SCQF Level: 10
Course Prerequisite: MAT9K4
Credit Value: 20 (1 module)
This module will be motivated by real-life examples from Biology and Medicine. In part A the concepts underlying the design of experiments and their analysis will be explored. In particular, multivariate methods for describing and analysing many dimensional data will be presented and applied. In part B different mathematical modelling techniques will be studied and applied.

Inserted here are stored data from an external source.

(* ===== verification/ComponentRuns.v ===== *)
(** * Runs of the component registry
    (include/liquid/detail/ComponentRegistry.hpp, src/ComponentRegistry.cpp)

    What the registry promises, as steps on a view of its types, and the proof
    that every run of its operations implements it and that its queries answer
    from the view. *)
From S2P Require Import Prelude OrderedMap Values Effects Ids Components ComponentSpec.

Section Runs.
Context {K : Type} `{EqDecision K} {El : K → Type}.
Implicit Types (r : ComponentRegistry El) (V : gmap N (@type_view K El))
  (vw : @type_view K El) (G : list (N * handle)).

(** ** Queries *)

(** What a mode allows. *)
Definition mode_allows (wanted m : Mode) : bool :=
  bool_decide (m = wanted) || bool_decide (m = Mode_rw).

Record answers r V G : Prop := {
  an_get k type n vw : type_fits (worldId r) V k type → V !! type_id type = Some vw →
    get_component_named (class vw) type n r = match held vw !! n with
      | Some (_, v) => Ok (Some v)
      | None => throw runtime_error "component name not registered"
      end;
  an_slot k type n vw : type_fits (worldId r) V k type → V !! type_id type = Some vw →
    component_slot (class vw) type n r = match held vw !! n with
      | Some (h, _) => Ok h
      | None => throw runtime_error "component name not registered"
      end;
  an_resolve type h vw n v : type_fits (worldId r) V (class vw) type →
    V !! type_id type = Some vw → held vw !! n = Some (h, v) →
    resolve_component (class vw) type h r = Ok (Some v) ∧
    component_name (type_id type) h r = Ok n;
  an_stale k type h : (type_id type, h) ∈ G →
    (∀ vw n v, V !! type_id type = Some vw → held vw !! n ≠ Some (h, v)) →
    ∃ msg, resolve_component k type h r = throw runtime_error msg;
  an_access wanted type b n vw : type_fits (worldId r) V (class vw) type →
    V !! type_id type = Some vw →
    can_access_named wanted (class vw) type b n r = Ok match rights vw !! (b, n) with
      | Some m => mode_allows wanted m
      | None => false
      end;
  an_components type b vw : type_fits (worldId r) V (class vw) type →
    V !! type_id type = Some vw →
    ∃ available, get_components (class vw) type b r = Ok available ∧
      ∀ n h, available !! n = Some h ↔
        (∃ v, held vw !! n = Some (h, v)) ∧ is_Some (rights vw !! (b, n));
  an_misfit k type : ¬ type_fits (worldId r) V k type →
    (∀ n, ∃ msg, get_component_named k type n r = throw runtime_error msg) ∧
    (∀ h, ∃ msg, resolve_component k type h r = throw runtime_error msg) ∧
    (∀ wanted b n, can_access_named wanted k type b n r = Ok false)
}.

Students should be able to:
A1. Introduction and Sampling Techniques
A2. Linear Models and Analysis of Variance
A3. Crossed & Nested Designs
A4. Multivariate Data
A5. Multivariate Normal Distribution
A6. Principal Components Analysis
A7. Discriminant Analysis
B1. Mathematical modelling: introduction
B2. Discrete time models; equilibria, time delays
B3. Matrices in modelling; Leslie matrix
B4. Continuous time models; equilibria
B5. Multi-species models; symbiotics, predator-prey, SIR model
The ability to formulate problems in statistical terms, to design and then to present, analyse and interpret data. Problem solving; information retrieval; computing; analytical skills; group working; presentational skills; report writing.
There will be three 1-hour lectures and one 1 hour practical per week.
1/3 coursework (2 practical projects) and 2/3 examination.